Being a race director, I get to see everyone's estimated finish times (maybe we ought to start posting psych sheets for everyone to see).  Jay Tapp, who was the winner of the Great Salt Lake 1-mile swim, had posted a fast time so I looked for him at the start.  I stayed right with him the whole way and thought I might have a chance of actually winning the race.  The water was pretty choppy on the way out, but gave us a nice little push on the way back.  I kept an eye on Jay the whole time and let him set the pace.  As we got close to the finish, I pushed myself a little harder and swam to the first buoy.  I couldn't see Jay anywhere and though I must be ahead of him.  As I turned the buoy, I saw him getting out of the water.  I found out later that we didn't have to swim to that last buoy at the end.  Oops.  That's what I get for missing the pre-race meeting.  I ended up in 2nd place overall, missing first place by 18 seconds.  Being a race director, I don't get to race very often, so it was a lot of fun to participate in the event.

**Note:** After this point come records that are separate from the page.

Lemma returns_find_source pid file line elf : wreturns (find_module_source_by_file_line pid file line elf).
Proof.
  unfold find_module_source_by_file_line. destruct (_ || _); [auto with mret|].
  apply returns_bind; [auto with mret|]. intros paths. apply returns_unique_candidate. intros path.
  unfold source_address_in_module, SourceLines.find_runtime_source, LineTable.find_runtime_address. returns_auto.
Qed.

Lemma returns_read_memory_loop fuel pid a len off : len - off <= 8 * Z.of_nat fuel ->
  wreturns (Ptrace.read_memory_loop fuel pid a len off).
Proof.
  revert off. induction fuel as [|fuel IH]; intros off Hf; cbn [Ptrace.read_memory_loop];
    (destruct (Z.ltb_spec off len); [|auto with mret]); [lia|].
  apply returns_bind; [apply returns_peek|]. intros w. apply returns_bind; [apply IH; lia|auto with mret].
Qed.

Lemma returns_read_memory a len : 0 <= len -> returns st_world n (read_memory a len).
Proof.
  intros Hl. unfold read_memory. apply returns_bind; [apply returns_stopped_tid|]. intros tid.
  apply returns_kernel, returns_read_memory_loop. lia.
Qed.

(** ** The methods of the controller *)

Notation lreturns := (returns (fun s : lst => st_world (ls_dst s)) n).

Lemma consumes_on_debugger {A} k u (m : M dst A) :
  consumes st_world k u m -> consumes (fun s : lst => st_world (ls_dst s)) k u (on_debugger m).
Proof.
  intros Hm s Hs. specialize (Hm (ls_dst s) Hs). unfold on_debugger, zoom. by destruct (m (ls_dst s)) as [[] d].
Qed.

Lemma returns_on_debugger {A} (m : M dst A) : returns st_world n m -> lreturns (on_debugger m).
Proof. apply consumes_on_debugger. Qed.
Lemma returns_object : lreturns get_object.
Proof. by apply returns_same. Qed.
Lemma returns_upd_object f : lreturns (upd_object f).
Proof. by apply returns_same. Qed.
Hint Resolve returns_on_debugger returns_object returns_upd_object returns_kernel returns_get_debugger returns_upd
  returns_upd_debugger returns_stopped_tid returns_write_byte returns_find_symbol returns_find_source : mret.
Hint Extern 4 (returns st_world _ (read_memory _ _)) => (apply returns_read_memory; done) : mret.

Lemma returns_read_byte pid a : wreturns (Ptrace.read_byte pid a).
Proof. unfold Ptrace.read_byte. apply returns_bind; [apply returns_peek|auto with mret]. Qed.
Hint Resolve returns_read_byte : mret.

Lemma returns_add_breakpoint a : returns st_world n (add_breakpoint a).
Proof. unfold add_breakpoint. returns_auto. Qed.
Lemma returns_remove_breakpoint id : returns st_world n (remove_breakpoint id).
Proof. unfold remove_breakpoint, forget_breakpoint. returns_auto. Qed.
Lemma returns_discard_breakpoint id : returns st_world n (discard_breakpoint id).
Proof. unfold discard_breakpoint, forget_breakpoint. returns_auto. Qed.
Hint Resolve returns_add_breakpoint returns_remove_breakpoint returns_discard_breakpoint : mret.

We got the 7-mile swim started and I packed up and headed to the finish line.  It was pretty windy and we had a hard time keeping our big inflatable arch upright.  It's always fun to watch the swimmers and their paddlers come in.  Despite the wind, rain, and choppy water, we had all but one solo swimmer and all relay teams finish the swim.  We didn't hear a single clap of thunder the whole time.  As soon as the race was over, the storm passed completely and the weather was awesome the rest of the weekend.

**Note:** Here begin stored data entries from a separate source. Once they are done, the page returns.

(* ===== verification/SourceStep.v ===== *)
(** * Stepping by source line ([src/source/source_step.cpp], [src/source/source_finish.cpp])

    [step_source] and [next_source]: instructions are stepped until the line changes; [next_source]
    runs over the near calls it recognises with a temporary breakpoint at the return address;
    [finish_frame] runs to the end of the function. *)

From S2P Require Import Prelude Machine CallDecoder Process DebuggerState Debugger DebuggerWait ByteReader ElfFormat LineTable ModuleMap EhFrame Unwind.
From S2P Require Elf.

(* src/source/source_step.hpp:13-13 SourceStepStopReason *)
Inductive SourceStepStopReason := LineChanged | Interrupted | InstructionLimit.
#[export] Instance SourceStepStopReason_eq_dec : EqDecision SourceStepStopReason.
Proof. solve_decision. Defined.

(* src/source/source_step.hpp:15-21 SourceStepResult *)
Record SourceStepResult := mkStepResult {
  ss_reason : SourceStepStopReason;
  ss_stop : StopInfo;
  ss_source : option SourceLocation;
  ss_instructions : Z;
  ss_source_module_path : option string
}.

(* src/source/source_step.cpp:13-16 ModuleSourcePosition *)
Record ModuleSourcePosition := mkPosition { mp_module_path : string; mp_source : SourceLocation }.

(* src/source/source_step.cpp:18-20 same_source_line *)
Definition same_location_line (left right : SourceLocation) : bool :=
  String.eqb (loc_file left) (loc_file right) && (loc_line left =? loc_line right).

(* src/source/source_step.cpp:22-26 same_source_line *)
Definition same_source_line (left right : ModuleSourcePosition) : bool :=
  String.eqb (mp_module_path left) (mp_module_path right) && same_location_line (mp_source left) (mp_source right).

(** The line is known and is not the one the step began on. *)
(* src/source/source_step.cpp:118-118 step_source *)
Definition line_changed (start : ModuleSourcePosition) (source : option ModuleSourcePosition) : bool :=
  match source with
  | Some source => negb (same_source_line source start)
  | None => false
  end.

(* src/source/source_step.cpp:119-120 step_source *)
Definition step_result (reason : SourceStepStopReason) (stop : StopInfo) (source : option ModuleSourcePosition)
    (instructions : Z) : SourceStepResult :=
  mkStepResult reason stop (mp_source <$> source) instructions (mp_module_path <$> source).

(* src/source/source_step.cpp:73-78 has_breakpoint_at *)
Definition has_breakpoint_at (d : debugger) (address : Z) : bool :=
  existsb (fun breakpoint => bp_address breakpoint =? address) (breakpoints d).

Section Motion.
Context `{H : Host} `{FI : FileIdentity} `{K : Kernel} `{PM : !ProcMaps K}.
Variable fuel : nat.

(* src/source/source_step.cpp:28-38 current_module_source *)
Definition current_module_source (elf : Elf.ElfFile) : M dst (option ModuleSourcePosition) :=
  d ← get_debugger;
  if bool_decide (state_ (process_ d) <> Stopped) then mret None
  else
    regs ← registers;
    resolved ← kernel (find_module_source_by_runtime_address (pid_ (process_ d)) (rip regs) elf);
    mret ((fun resolved => mkPosition (mo_module_path resolved)
             (mkLocation (mo_file resolved) (mo_line resolved) (mo_column resolved))) <$> resolved).

(** The byte at an offset from the instruction pointer. *)
(* src/source/source_step.cpp:56-64 supported_call_return_address *)
Definition instruction_byte (rip : Z) : ByteReader (M := M dst) := fun offset =>
  if u64_max - rip <? offset then mret None
  else
    bytes ← read_memory (u64 (rip + offset)) 1;
    mret (byte_val <$> head bytes).

(* src/source/source_step.cpp:52-71 supported_call_return_address *)
Definition supported_call_return_address : M dst (option Z) :=
  regs ← registers;
  instruction_length ← decode_supported_near_call_length (instruction_byte (rip regs));
  match instruction_length with
  | None => mret None
  | Some length =>
    _ ← mthrow_if (u64_max - length <? rip regs) RuntimeError "call return address overflows address space";
    mret (Some (rip regs + length))
  end.

(* src/source/source_step.cpp:80-86 remove_temporary_breakpoint *)
Definition remove_temporary_breakpoint (what : string) (id : option Z) : M dst unit :=
  match id with
  | None => mskip
  | Some id =>
    removed ← remove_breakpoint id;
    mthrow_if (negb removed) LogicError what
  end.

(* src/source/source_step.cpp:88-97 validate_source_motion *)
Definition validate_source_motion (instruction_limit : Z) (operation : string) : M dst unit :=
  _ ← mthrow_if (instruction_limit =? 0) InvalidArgument (operation +:+ " instruction limit must be positive");
  d ← get_debugger;
  mthrow_if (bool_decide (state_ (process_ d) <> Stopped)) LogicError (operation +:+ " requires a stopped tracee").

(* src/source/source_step.cpp:147-150 next_source *)
Definition set_temporary_breakpoint (user_breakpoint : bool) (address : Z) : M dst (option Z) :=
  if user_breakpoint then mret None
  else
    id ← add_breakpoint address;
    mret (Some id).

(** The run; the temporary breakpoint goes when it fails. *)
(* src/source/source_step.cpp:152-163 next_source *)
Definition continue_with_temporary (what : string) (temporary_breakpoint : option Z) : M dst StopInfo :=
  mon_throw (continue_execution fuel Suppress)
    (d ← get_debugger;
     mwhen (bool_decide (is_Some temporary_breakpoint) && bool_decide (state_ (process_ d) <> Running))
       (mtry (remove_temporary_breakpoint what temporary_breakpoint))).

(** A temporary breakpoint at [address], unless the user has one there; a run to the next stop; and
    the breakpoint is taken away.  Returns the stop, whether it is at [address] and whether the
    breakpoint there is the user's. *)
(* src/source/source_step.cpp:146-169 next_source *)
Definition run_to (what : string) (address : Z) : M dst (StopInfo * bool * bool) :=
  d ← get_debugger;
  let user_breakpoint := has_breakpoint_at d address in
  temporary_breakpoint ← set_temporary_breakpoint user_breakpoint address;
  stop ← continue_with_temporary what temporary_breakpoint;
  let returned := bool_decide (si_reason stop = BreakpointStop) &&
                  bool_decide (si_breakpoint_address stop = Some address) in
  _ ← remove_temporary_breakpoint what temporary_breakpoint;
  mret (stop, returned, user_breakpoint).

(** The position the motion begins at. *)
(* src/source/source_step.cpp:105-108 step_source *)
Definition start_position (elf : Elf.ElfFile) : M dst ModuleSourcePosition :=
  start ← current_module_source elf;
  match start with
  | None => mthrow InvalidArgument "current instruction has no source location"
  | Some start => mret start
  end.

(** [debugger.single_step()] and what comes of it; [None]: the loop goes on. *)
(* src/source/source_step.cpp:111-121 step_source *)
Definition step_instruction (elf : Elf.ElfFile) (start : ModuleSourcePosition) (instructions : Z)
    : M dst (option SourceStepResult) :=
  stop ← single_step fuel Suppress;
  source ← current_module_source elf;
  if bool_decide (si_reason stop <> SingleStep) then mret (Some (step_result Interrupted stop source instructions))
  else if line_changed start source then mret (Some (step_result LineChanged stop source instructions))
  else mret None.

(** The result when the limit is reached. *)
(* src/source/source_step.cpp:124-126 step_source *)
Definition limit_result (elf : Elf.ElfFile) (instruction_limit : Z) : M dst SourceStepResult :=
  source ← current_module_source elf;
  d ← get_debugger;
  mret (step_result InstructionLimit (stop_info_ d) source instruction_limit).

(** The loop of both motions: [n] turns are left, [instruction_limit - n] done. *)
(* src/source/source_step.cpp:110-127 step_source *)
Fixpoint motion_loop (turn : Z -> M dst (option SourceStepResult)) (n : nat) (elf : Elf.ElfFile)
    (instruction_limit : Z) : M dst SourceStepResult :=
  match n with
  | O => limit_result elf instruction_limit
  | S n' =>
    result ← turn (instruction_limit - Z.of_nat n');
    match result with
    | Some result => mret result
    | None => motion_loop turn n' elf instruction_limit
    end
  end.

(* src/source/source_step.cpp:101-127 step_source *)
Definition step_source (elf : Elf.ElfFile) (instruction_limit : Z) : M dst SourceStepResult :=
  _ ← validate_source_motion instruction_limit "source step";
  start ← start_position elf;
  motion_loop (step_instruction elf start) (Z.to_nat instruction_limit) elf instruction_limit.

(** One turn of [next_source]. *)
(* src/source/source_step.cpp:145-192 next_source *)
Definition next_instruction (elf : Elf.ElfFile) (start : ModuleSourcePosition) (instructions : Z)
    : M dst (option SourceStepResult) :=
  return_address ← supported_call_return_address;
  match return_address with
  | Some return_address =>
    '(stop, returned, user_breakpoint) ← run_to "temporary next breakpoint disappeared" return_address;
    source ← current_module_source elf;
    if negb returned || user_breakpoint then mret (Some (step_result Interrupted stop source instructions))
    else if line_changed start source then mret (Some (step_result LineChanged stop source instructions))
    else mret None
  | None => step_instruction elf start instructions
  end.

(* src/source/source_step.cpp:135-198 next_source *)
Definition next_source (elf : Elf.ElfFile) (instruction_limit : Z) : M dst SourceStepResult :=
  _ ← validate_source_motion instruction_limit "source next";
  start ← start_position elf;
  motion_loop (next_instruction elf start) (Z.to_nat instruction_limit) elf instruction_limit.
End Motion.

(** ** Running to the end of a function ([src/source/source_finish.cpp])

    The return address comes from the call-frame information of the module, else from the
    frame-pointer record; the run to it is the one of [next_source]. *)

(* src/source/source_finish.hpp:9-9 FinishStopReason *)
Inductive FinishStopReason := Returned | FinishInterrupted.
#[export] Instance FinishStopReason_eq_dec : EqDecision FinishStopReason.
Proof. solve_decision. Defined.

(* src/source/source_finish.hpp:11-15 FinishResult *)
Record FinishResult := mkFinishResult { fr_reason : FinishStopReason; fr_stop : StopInfo; fr_return_address : Z }.

(* src/source/source_finish.cpp:21-21 kMaxFrameSpan *)
Definition kMaxFrameSpan : Z := 16 * 1024 * 1024.

Section Finish.
Context `{H : Host} `{FI : FileIdentity} `{K : Kernel} `{PM : !ProcMaps K}.
Variable fuel : nat.

(* src/source/source_finish.cpp:32-39 process_executable *)
Definition tracee_executable (pid : Z) : M world string := fun w =>
  match k_exe pid w with
  | Some path => (Ok path, w)
  | None => (runtime_error "failed to resolve tracee executable for finish", w)
  end.

(** The record at the frame pointer; only errors of [ptrace] are caught. *)
(* src/source/source_finish.cpp:60-65 frame_pointer_return_address *)
Definition read_frame_record (frame_pointer : Z) : M dst (list byte) :=
  mcatch (read_memory frame_pointer 16)
    (fun e => if is_ptrace_error e then mthrow InvalidArgument "finish frame record is unreadable" else lift (Throw e)).

(* src/source/source_finish.cpp:72-77 frame_pointer_return_address *)
Definition bad_previous_frame (frame_pointer previous_frame : Z) : bool :=
  negb (previous_frame =? 0) &&
  (negb (previous_frame mod 8 =? 0) || (previous_frame <=? frame_pointer) ||
   (kMaxFrameSpan <? previous_frame - frame_pointer)).

(* src/source/source_finish.cpp:41-79 frame_pointer_return_address *)
Definition frame_pointer_return_address : M dst Z :=
  d ← get_debugger;
  _ ← mthrow_if (bool_decide (state_ (process_ d) <> Stopped)) LogicError "finish requires a stopped tracee";
  regs ← registers;
  let frame_pointer := rbp regs in
  _ ← mthrow_if (frame_pointer =? 0) InvalidArgument "finish requires a non-zero frame pointer";
  _ ← mthrow_if (negb (frame_pointer mod 8 =? 0)) InvalidArgument "finish requires an aligned frame pointer";
  _ ← mthrow_if (u64_max - 16 <? frame_pointer) InvalidArgument "finish frame record overflows address space";
  frame_data ← read_frame_record frame_pointer;
  let previous_frame := le_at frame_data 0 8 in
  let return_address := le_at frame_data 8 8 in
  _ ← mthrow_if (return_address =? 0) InvalidArgument "finish frame has no return address";
  _ ← mthrow_if (bad_previous_frame frame_pointer previous_frame) InvalidArgument
        "finish encountered an invalid frame-pointer chain";
  mret return_address.

(* src/source/source_finish.cpp:81-93 automatic_return_address *)
Definition automatic_return_address : M dst Z :=
  d ← get_debugger;
  _ ← mthrow_if (bool_decide (state_ (process_ d) <> Stopped)) LogicError "finish requires a stopped tracee";
  executable ← kernel (tracee_executable (pid_ (process_ d)));
  elf ← lift (Elf.open_elf executable);
  cfi ← lift (open_eh_frame executable);
  found ← module_caller_return_address elf cfi;
  match found with
  | Some return_address => mret return_address
  | None => frame_pointer_return_address
  end.

(* src/source/source_finish.cpp:110-138 run_to_return_address *)
Definition run_to_return_address (return_address : Z) : M dst FinishResult :=
  '(stop, returned, user_breakpoint) ← run_to fuel "temporary finish breakpoint disappeared" return_address;
  mret (mkFinishResult (if returned && negb user_breakpoint then Returned else FinishInterrupted) stop return_address).

(* src/source/source_finish.cpp:142-144 finish_frame *)
Definition finish_frame : M dst FinishResult :=
  return_address ← automatic_return_address;
  run_to_return_address return_address.

(* src/source/source_finish.cpp:146-148 finish_frame_pointer *)
Definition finish_frame_pointer : M dst FinishResult :=
  return_address ← frame_pointer_return_address;
  run_to_return_address return_address.
End Finish.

Here are some things I learned from this year's swim:

  • We need to do a better job ahead of the swim posting about the alternate plan in case of bad weather.  We can add some information to the webpage so that it is very clear to participants what will happen if the weather is bad.  That way there are no surprises (and hopefully no complaints).  We also need to post what weather conditions would trigger the alternate plan and what conditions would cancel the swim altogether.

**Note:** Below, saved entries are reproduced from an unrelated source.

(* src/dwarf/source_lookup_impl.inc:371-468 read_attribute *)
Definition read_attribute (spec : AttributeSpec) (sections : DebugSections) (unit_end unit_start address_size : Z)
    : M Z AttributeValue :=
  let form := as_form spec in
  let scalar what n := value ← read_scalar what (info sections) unit_end n; mret (number spec value) in
  if form =? kDwFormAddr then
    _ ← mthrow_if (negb (address_size =? 8)) RuntimeError "only 8-byte DWARF addresses are supported";
    scalar "DW_FORM_addr" 8
  else if form =? kDwFormData1 then scalar "DW_FORM_data1" 1
  else if form =? kDwFormData2 then scalar "DW_FORM_data2" 2
  else if form =? kDwFormData4 then scalar "DW_FORM_data4" 4
  else if form =? kDwFormData8 then scalar "DW_FORM_data8" 8
  else if form =? kDwFormSdata then
    value ← read_sleb "DW_FORM_sdata" (info sections) unit_end; mret (number spec (u64 value))
  else if form =? kDwFormUdata then
    value ← read_uleb "DW_FORM_udata" (info sections) unit_end; mret (number spec value)
  else if form =? kDwFormString then
    value ← read_c_string "DW_FORM_string" (info sections) unit_end; mret (text spec value)
  else if form =? kDwFormStrp then
    offset ← read_scalar "DW_FORM_strp" (info sections) unit_end 4;
    _ ← mthrow_if (size_of (strings sections) <=? offset) RuntimeError "DW_FORM_strp offset is out of range";
    value ← lift (string_at "DW_FORM_strp string" (strings sections) offset);
    mret (text spec value)
  else if form =? kDwFormLineStrp then
    offset ← read_scalar "DW_FORM_line_strp" (info sections) unit_end 4;
    _ ← mthrow_if ((size_of (line_strings sections) =? 0) || (size_of (line_strings sections) <=? offset))
          RuntimeError "DW_FORM_line_strp offset is out of range";
    value ← lift (string_at "DW_FORM_line_strp string" (line_strings sections) offset);
    mret (text spec value)
  else if form =? kDwFormRef4 then
    offset ← read_scalar "DW_FORM_ref4" (info sections) unit_end 4;
    _ ← mthrow_if (u64_max - unit_start <? offset) RuntimeError "DW_FORM_ref4 overflows debug-info offset";
    mret (number spec (unit_start + offset))
  else if form =? kDwFormSecOffset then scalar "DW_FORM_sec_offset" 4
  else if form =? kDwFormExprloc then
    length ← read_uleb "DW_FORM_exprloc length" (info sections) unit_end;
    cursor ← mget;
    _ ← mthrow_if (u64 (unit_end - cursor) <? length) RuntimeError "DW_FORM_exprloc extends past unit";
    expression ← lift (byte_range (info sections) cursor (cursor + length));
    _ ← modify (fun _ => cursor + length);
    mret (mkAttribute (as_name spec) form 0 EmptyString expression)
  else if form =? kDwFormFlagPresent then mret (number spec 1)
  else if (form =? kDwFormAddrx) || (form =? kDwFormLoclistx) then
    value ← read_uleb (if form =? kDwFormAddrx then "DW_FORM_addrx" else "DW_FORM_loclistx")
              (info sections) unit_end;
    mret (number spec value)
  else if form =? kDwFormStrx1 then scalar "DW_FORM_strx1" 1
  else if form =? kDwFormImplicitConst then mret (number spec (u64 (implicit_constant spec)))
  else mthrow RuntimeError
         ("unsupported DWARF form in local-value inspection: " +:+ LineTable.to_string form).

(** A null pointer is [None]. *)
(* src/dwarf/source_lookup_impl.inc:470-476 attribute *)
Definition attribute (die : Die) (name : Z) : option AttributeValue :=
  List.find (fun value => av_name value =? name) (die_attributes die).

(** [dies[index]]; indexing past the end is undefined. *)
Definition die_at (dies : list Die) (index : nat) : res Die :=
  match dies !! index with Some die => Ok die | None => Undef "vector index out of range" end.

(* src/dwarf/source_lookup_impl.inc:478-484 die_index_by_offset *)
Definition die_index_by_offset (dies : list Die) (offset : Z) : option nat :=
  fst <$> list_find (fun die => die_offset die = offset) dies.

(** [depth] turns of the loop are left. *)
(* src/dwarf/source_lookup_impl.inc:489-506 attribute_with_abstract_origin *)
Fixpoint follow_abstract_origin (depth : nat) (dies : list Die) (die_index : nat) (name : Z)
    : res (option AttributeValue) :=
  match depth with
  | O => runtime_error "inlined local abstract-origin chain is too deep"
  | S depth =>
    die ← die_at dies die_index;
    match attribute die name with
    | Some direct => Ok (Some direct)
    | None =>
      match attribute die kDwAtAbstractOrigin with
      | None => Ok None
      | Some origin =>
        _ ← throw_if (negb (av_form origin =? kDwFormRef4))
              (Exn RuntimeError "inlined local abstract origin does not use supported DW_FORM_ref4");
        match die_index_by_offset dies (av_number origin) with
        | None => runtime_error "inlined local abstract origin references an unknown DIE"
        | Some next =>
          _ ← throw_if (Nat.eqb next die_index)
                (Exn RuntimeError "inlined local abstract origin is self-referential");
          follow_abstract_origin depth dies next name
        end
      end
    end
  end.

(* src/dwarf/source_lookup_impl.inc:486-507 attribute_with_abstract_origin *)
Definition attribute_with_abstract_origin (dies : list Die) (die_index : nat) (name : Z)
    : res (option AttributeValue) :=
  follow_abstract_origin kMaxAbstractOriginDepth dies die_index name.

(** A loop over the parents; they come before their children in a parsed unit, so as
    many turns as entries are enough. *)
(* src/dwarf/source_lookup_impl.inc:511-516 is_descendant_of *)
Fixpoint descends (fuel : nat) (dies : list Die) (parent : option nat) (ancestor : nat) : res bool :=
  match parent with
  | None => Ok false
  | Some parent =>
    match fuel with
    | O => OutOfFuel
    | S fuel =>
      if Nat.eqb parent ancestor then Ok true
      else die ← die_at dies parent; descends fuel dies (die_parent die) ancestor
    end
  end.

(* src/dwarf/source_lookup_impl.inc:509-517 is_descendant_of *)
Definition is_descendant_of (dies : list Die) (child ancestor : nat) : res bool :=
  die ← die_at dies child;
  descends (length dies) dies (die_parent die) ancestor.

(* src/dwarf/source_lookup_impl.inc:519-525 add_unsigned *)
Definition add_unsigned (base offset : Z) (what : string) : res Z :=
  _ ← throw_if (u64_max - base <? offset) (Exn RuntimeError (what +:+ " overflows address space"));
  Ok (base + offset).

(* src/dwarf/source_lookup_impl.inc:527-534 add_signed *)
Definition add_signed (base offset : Z) (what : string) : res Z :=
  if 0 <=? offset then add_unsigned base offset what
  else
    let magnitude := u64 (- (offset + 1)) + 1 in
    _ ← throw_if (base <? magnitude) (Exn RuntimeError (what +:+ " underflows address space"));
    Ok (base - magnitude).

(** ** The index tables of version 5 *)

(** The end of a contribution that starts 8 bytes before [base], once its header is checked. *)
(* src/dwarf/source_lookup_impl.inc:541-556 indexed_string *)
Definition string_offsets_end (section : list byte) (base : Z) : res Z :=
  _ ← throw_if ((base <? 8) || (size_of section <? base))
        (Exn RuntimeError "DW_AT_str_offsets_base is out of range");
  let contribution_start := base - 8 in
  length ← read_at ".debug_str_offsets length" section contribution_start 4;
  _ ← throw_if ((length =? 0xffffffff) || (length <? 4) ||
                (u64 (size_of section - contribution_start - 4) <? length))
        (Exn RuntimeError "unsupported .debug_str_offsets contribution");
  version ← read_at ".debug_str_offsets version" section (contribution_start + 4) 2;
  bad ← (if negb (version =? 5) then Ok true
         else padding ← read_at ".debug_str_offsets padding" section (contribution_start + 6) 2;
              Ok (negb (padding =? 0)));
  _ ← throw_if bad (Exn RuntimeError "unsupported .debug_str_offsets header");
  Ok (contribution_start + 4 + length).

(* src/dwarf/source_lookup_impl.inc:536-573 indexed_string *)
Definition indexed_string (sections : DebugSections) (base index : Z) : res string :=
  let section := string_offsets sections in
  _ ← throw_if (size_of section =? 0) (Exn RuntimeError "DW_FORM_strx1 requires .debug_str_offsets");
  contribution_end ← string_offsets_end section base;
  _ ← throw_if ((u64_max - base) / 4 <? index) (Exn RuntimeError "DW_FORM_strx1 index overflows offset table");
  let entry := base + index * 4 in
  _ ← throw_if ((contribution_end <? entry) || (contribution_end - entry <? 4))
        (Exn RuntimeError "DW_FORM_strx1 index is out of range");
  string_offset ← read_at "DW_FORM_strx1 offset" section entry 4;
  _ ← throw_if (size_of (strings sections) <=? string_offset)
        (Exn RuntimeError "DW_FORM_strx1 string offset is out of range");
  string_at "DW_FORM_strx1 string" (strings sections) string_offset.

(** The bytes 6 and 7 of a header, the width of an address and of a segment selector. *)
(* src/dwarf/source_lookup_impl.inc:589-596 indexed_address *)
Definition address_header (what : string) (section : list byte) (start : Z) : res bool :=
  version ← read_at (what +:+ " version") section (start + 4) 2;
  if negb (version =? 5) then Ok false
  else
    address_size ← read_at (what +:+ " address size") section (start + 6) 1;
    if negb (address_size =? 8) then Ok false
    else
      segment_size ← read_at (what +:+ " segment size") section (start + 7) 1;
      Ok (segment_size =? 0).

(* src/dwarf/source_lookup_impl.inc:575-605 indexed_address *)
Definition indexed_address (sections : DebugSections) (base index : Z) : res Z :=
  let section := addresses sections in
  _ ← throw_if (size_of section =? 0) (Exn RuntimeError "DW_FORM_addrx requires .debug_addr");
  _ ← throw_if ((base <? 8) || (size_of section <? base)) (Exn RuntimeError "DW_AT_addr_base is out of range");
  let contribution_start := base - 8 in
  length ← read_at ".debug_addr length" section contribution_start 4;
  _ ← throw_if ((length =? 0xffffffff) || (length <? 4) ||
                (u64 (size_of section - contribution_start - 4) <? length))
        (Exn RuntimeError "unsupported .debug_addr contribution");
  let contribution_end := contribution_start + 4 + length in
  good ← address_header ".debug_addr" section contribution_start;
  _ ← throw_if (negb good) (Exn RuntimeError "unsupported .debug_addr header");
  _ ← throw_if ((u64_max - base) / 8 <? index) (Exn RuntimeError "DW_FORM_addrx index overflows address table");
  let entry := base + index * 8 in
  _ ← throw_if ((contribution_end <? entry) || (contribution_end - entry <? 8))
        (Exn RuntimeError "DW_FORM_addrx index is out of range");
  read_at "DW_FORM_addrx address" section entry 8.

(* src/dwarf/source_lookup_impl.inc:607-638 loclists_contribution_at *)
Definition loclists_contribution_at (sections : DebugSections) (start : Z) : res LoclistsContribution :=
  let section := location_lists sections in
  _ ← throw_if (size_of section =? 0)
        (Exn RuntimeError "DWARF5 local value location list requires .debug_loclists");
  _ ← throw_if ((size_of section <? start) || (size_of section - start <? 12))
        (Exn RuntimeError ".debug_loclists header is truncated");
  length ← read_at ".debug_loclists length" section start 4;
  _ ← throw_if ((length =? 0xffffffff) || (length <? 8) || (size_of section - start - 4 <? length))
        (Exn RuntimeError "unsupported .debug_loclists contribution");
  let end_ := start + 4 + length in
  good ← address_header ".debug_loclists" section start;
  _ ← throw_if (negb good) (Exn RuntimeError "unsupported .debug_loclists header");
  offset_count ← read_at ".debug_loclists offset count" section (start + 8) 4;
  let offsets_base := start + 12 in
  _ ← throw_if ((end_ - offsets_base) / 4 <? offset_count)
        (Exn RuntimeError ".debug_loclists offset table extends past contribution");
  Ok (mkContribution start offsets_base end_ offset_count).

  • For the 1/2 mile and 1 mile swims, we were relying on the 7-mile paddlers to help us staff the course and keep an eye on swimmers.  I only saw 2 or 3 kayakers on the water, which is too few (especially considering the choppy conditions).  Next year, we need to add more support paddlers.
  • We only had two people swim the 1/2 mile event.  I was hoping that this would be a good first swim for some of the younger age group swimmers, but we had a pretty low turnout.  Maybe we ought to just cancel the 1/2 mile distance for next year.
  • The 1/2 mile and 1 mile course had us swimming through reeds near the shore.  Some of them were soft and bent when you swam over them.  Others were hard and I ended up with a long scratch on my chest after swimming over one.  We need to do a better job setting up the course to avoid those patched of reeds.
  • Utah State Parks is awesome.  They did a great job communicating with us on race day and getting the Coast Guard involved.  We ended up having four boats out on the water for the 7-mile swim keeping an eye on everyone.  I don't know what the swimmers and paddlers thought, but I felt better knowing that there were a lot of boats out there in case something happened.
  • This year, we had the finish of the 7-mile swim in the water.  Last year it was too hard for people to get out on the slippery rocks and we had swimmers finishing all up and down the shore.  Having a buoy in the water to mark the finish helped a lot.  Everyone finished in the same place and everyone could take their time getting out of the water.
  • We were not very well prepared for cold conditions at the finish.  Several people were shivering when they finished.  I was able to use my towel and coat to help warm them up, but we ought to have more blankets, space blankets, etc at the finish.
  • Having Lynn Crookston there on Friday night was awesome.  Not enough people got to hear his story.  He is going to try to come up again next year, and I think we need to make that known so that more people can meet him.